By Keith Bernard Complied by Manisha Wijegoonawardena Photography by Menaka Aravinda
Could you explain the purpose of your visit to Sri Lanka as a member of KPMG’s Global Executive Team?
Part of my job is to connect KPMG member firms to each other. We can learn from each other and share global experiences. This is why I am here, I want to learn from Sri Lanka and share it elsewhere. I am like a connection point. I can share with Sri Lanka experiences from other countries and vice versa. My main task is to make sure that KPMG has a global mindset, which means learning from each other and not dictating from the centre.
From your experience and insights how would you articulate the development of the acceptance of tax as an area of strategic significance by companies?
This acceptance has been a gradual process or to be precise it has not happened overnight. The current crisis has made people aware that in order to overcome the crisis governments have used the tax systems as a stimulus. People have understood that tax is an instrument of economic policy since the government uses tax incentives to encourage investment. In turn governments have realised that making tax processes complicated will make it more difficult to implement them. From a corporates’ perspective, they have come to realise that governments are requesting them to contribute to the recovery through economic policy.
Corporates do this in two ways. Firstly, to ensure that they are contributing in terms of tax revenues. Secondly, in giving confidence to governments, that they have been open with them. The unfortunate thing about this crisis is that the general public is challenging whether large businesses are being as transparent as they should have been, on the contrary large businesses feel that they are now being asked to justify their presence. Companies are facing a strategic issue of demonstrating to their shareholders, regulators and customers that they are good corporate citizens and that they are helping the country. This results in financial issues or questions such as, ‘are companies managing their tax sensibly ?’ Also ‘are they demonstrating that they respect and are complying with government policies?’ These issues will result in financial risk, process risk and a reputational risk. It’s also strategic to ensure that shareholders are only paying the tax that was due and not being forced into paying taxes that are not due. That’s what has really made it strategic because people have begun to realise that tax is part of economic policy and therefore also part of corporate policy.
“Organisations Need To Help Their Tax Departments Move From ‘Fire-Fighting’ To ‘Fire Resistant And Fire Prevention’ Through Invesments In Technology, Processes And People.”
Are you suggesting that a practice that has been evolving over a decade or two has suddenly been triggered because of a financial crisis that we have faced within the last 2 or 3 years?
That’s exactly correct. This has been a trend going on behind the scenes with more progress being made in the last 4-5 years. The reason for this trend to continue is that governments and tax authorities have to do more with less because they’re the ones being squeezed for cost and investment. Thus, they are working out how to allocate resources. Companies are beginning to realise that there are too many disputes that haven’t been resolved. Therefore, behind the scenes there have been moves for tax authorities and corporates to establish what is known as an ‘enhanced relationship.’ It has been a slow and difficult process. The use and effectiveness of the tax system and the way it is administered has been elevated through this crisis, but the good thing is that since a substantial amount of work has been done in the period leading up to the crisis, there is a chance of this process being successful.

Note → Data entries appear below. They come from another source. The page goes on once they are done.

(** A tick whose sections run with nothing in between is the tick of
    [step]. *)
Lemma fine_tick_refines g io w l :
  fine_run g (FTick io :: repeat (FResume (List.length l)) 2)
    {| base := w; in_flight := l |}
  = {| base := step g (EvTick io) w; in_flight := l |}.
Proof.
  cbn [fine_run repeat step]. rewrite fine_begin_tick.
  unfold begin_tick, video_tick. cbn [fst snd enqueue].
  destruct (obs_filter_get_target io) as [t|] eqn:Ht.
  - cbn [_provider_ready set_size].
    destruct (_provider_ready (inst w)) eqn:Hr.
    + rewrite fine_resume_last.
      cbn [resume inst pool effects fst snd enqueue _provider set_size].
      destruct (_provider (inst w)) eqn:Hp;
        try destruct ENABLE_FILTER_DENOISING_NVIDIA;
        try (destruct (nvvfx_denoising_size io _) as [s2 tr2]);
        cbn [inst pool effects fst snd enqueue];
        rewrite fine_resume_last;
        cbn [resume inst pool effects fst snd enqueue];
        norm_app.
    + rewrite fine_resume_last.
      cbn [resume inst pool effects fst snd enqueue].
      rewrite fine_resume_idle. norm_app.
  - rewrite fine_resume_last.
    cbn [resume inst pool effects fst snd enqueue].
    rewrite fine_resume_idle. norm_app.
Qed.

(** An update whose sections run with nothing in between is the update of
    [step]. *)
Lemma fine_update_refines g d w l :
  fine_run g (FUpdate d :: repeat (FResume (List.length l)) 3)
    {| base := w; in_flight := l |}
  = {| base := step g (EvUpdate d) w; in_flight := l |}.
Proof.
  destruct w as [s tp ef].
  cbn [fine_run repeat step]. rewrite fine_begin_update.
  cbn [inst pool effects].
  unfold begin_update, update.
  destruct (match data_provider d with
            | enumerator AUTOMATIC =>
                match get g with
                | Some f => Some (enumerator (find_ideal_provider f))
                | None => None
                end
            | enumerator INVALID => Some (enumerator INVALID)
            | enumerator NVIDIA_DENOISING => Some (enumerator NVIDIA_DENOISING)
            | no_enumerator z => Some (no_enumerator z)
            end) as [[p|z]|].
  - destruct (negb (provider_eqb p (_provider s))) eqn:Hn;
      cbn [fst snd enqueue].
    + rewrite fine_resume_last.
      cbn [resume inst pool effects fst snd enqueue].
      destruct (switch_provider p (set_provider_ui p s) tp)
        as [[s1 tp1] tr1].
      cbn [inst pool effects fst snd enqueue].
      rewrite fine_resume_last.
      cbn [resume inst pool effects fst snd enqueue].
      destruct (_provider_ready s1); cbn [enqueue].
      * rewrite fine_resume_last.
        cbn [resume inst pool effects fst snd enqueue].

        destruct (_provider s1);
          try destruct ENABLE_FILTER_DENOISING_NVIDIA;
          try (destruct (nvvfx_denoising_update d s1) as [s2 tr2]);
          cbn [inst pool effects fst snd enqueue]; norm_app.
      * rewrite fine_resume_idle. norm_app.
    + rewrite fine_resume_last.
      cbn [resume inst pool effects fst snd enqueue].
      destruct (_provider_ready s); cbn [enqueue].
      * rewrite fine_resume_last.
        cbn [resume inst pool effects fst snd enqueue].
        destruct (_provider s);
          try destruct ENABLE_FILTER_DENOISING_NVIDIA;
          try (destruct (nvvfx_denoising_update d s) as [s2 tr2]);
          cbn [inst pool effects fst snd enqueue];
          rewrite fine_resume_idle; norm_app.
      * rewrite !fine_resume_idle. norm_app.
  - cbn [fst snd enqueue cstring].
    rewrite fine_resume_last.
    cbn [resume inst pool effects fst snd enqueue].
    rewrite !fine_resume_idle. norm_app.
  - cbn [fst snd enqueue]. rewrite !fine_resume_idle.
    norm_app.
Qed.

Lemma forallb_replace_nth {A : Type} (P : A -> bool) n x (l : list A) :
  forallb P l = true -> P x = true -> forallb P (replace_nth n x l) = true.
Proof.
  revert n. induction l as [|y l IH]; intros [|n] Hl Hx; simpl in *; auto;
    apply andb_prop in Hl; destruct Hl as [Hy Hl].
  - rewrite Hx. exact Hl.
  - rewrite Hy. simpl. apply IH; assumption.
Qed.

Lemma forallb_remove_nth {A : Type} (P : A -> bool) n (l : list A) :
  forallb P l = true -> forallb P (remove_nth n l) = true.
Proof.
  revert n. induction l as [|y l IH]; intros [|n] Hl; simpl in *; auto;
    apply andb_prop in Hl; destruct Hl as [Hy Hl]; auto.
  rewrite Hy. simpl. apply IH; assumption.
Qed.

Lemma forallb_nth_error {A : Type} (P : A -> bool) n x (l : list A) :
  forallb P l = true -> nth_error l n = Some x -> P x = true.
Proof.
  intros Hl Hn. apply nth_error_In in Hn.
  rewrite forallb_forall in Hl. apply Hl. exact Hn.
Qed.

Lemma no_ready_section_enqueue k l :
  no_ready_section l = true ->
  match k with Some c => needs_ready c = false | None => True end ->
  no_ready_section (enqueue k l) = true.
Proof.
  unfold no_ready_section, enqueue. intros Hl Hk. destruct k as [c|]; auto.
  rewrite forallb_app, Hl. simpl. rewrite Hk. reflexivity.
Qed.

Do you think there is high potential and acceptance by boards of companies around the world to bring tax in to the boardroom, if so, why?
There are two answers for that question. Boards might say, “There’s enough discussions on tax in the boardroom.” The other answer is, “tax not in the boardroom because we don’t want to discuss it there.” There are no clear-cut right or wrong answers to offer. But it’s clear to me through surveys and discussions with companies and tax authorities that there’s a surge within the last year of boards wanting to ask more questions from their tax departments. It had not been properly looked at in the boardroom to date. Increasingly, tax has been a topic of discussion in the boardroom, firstly for reassurance and secondly to make the investments that enable that reassurance that not only are risks being managed but also that tax is adding other value to the business. We have identified that tax departments within organisations work very hard with less staff to do things right as tax laws have become more complex with globalisation. Organisations need to help their tax departments move from ‘fire-fighting’ to ‘fire resistant and fire prevention’ through invesments in technology, processes and people. In short they need to be more forward thinking. Therefore I feel that tax has not been brought to the boardroom as much as it should be. The boards have not been asking the right questions and allocating sufficient investment dollars into tax processes. This will change in the future because it’s been a long time coming.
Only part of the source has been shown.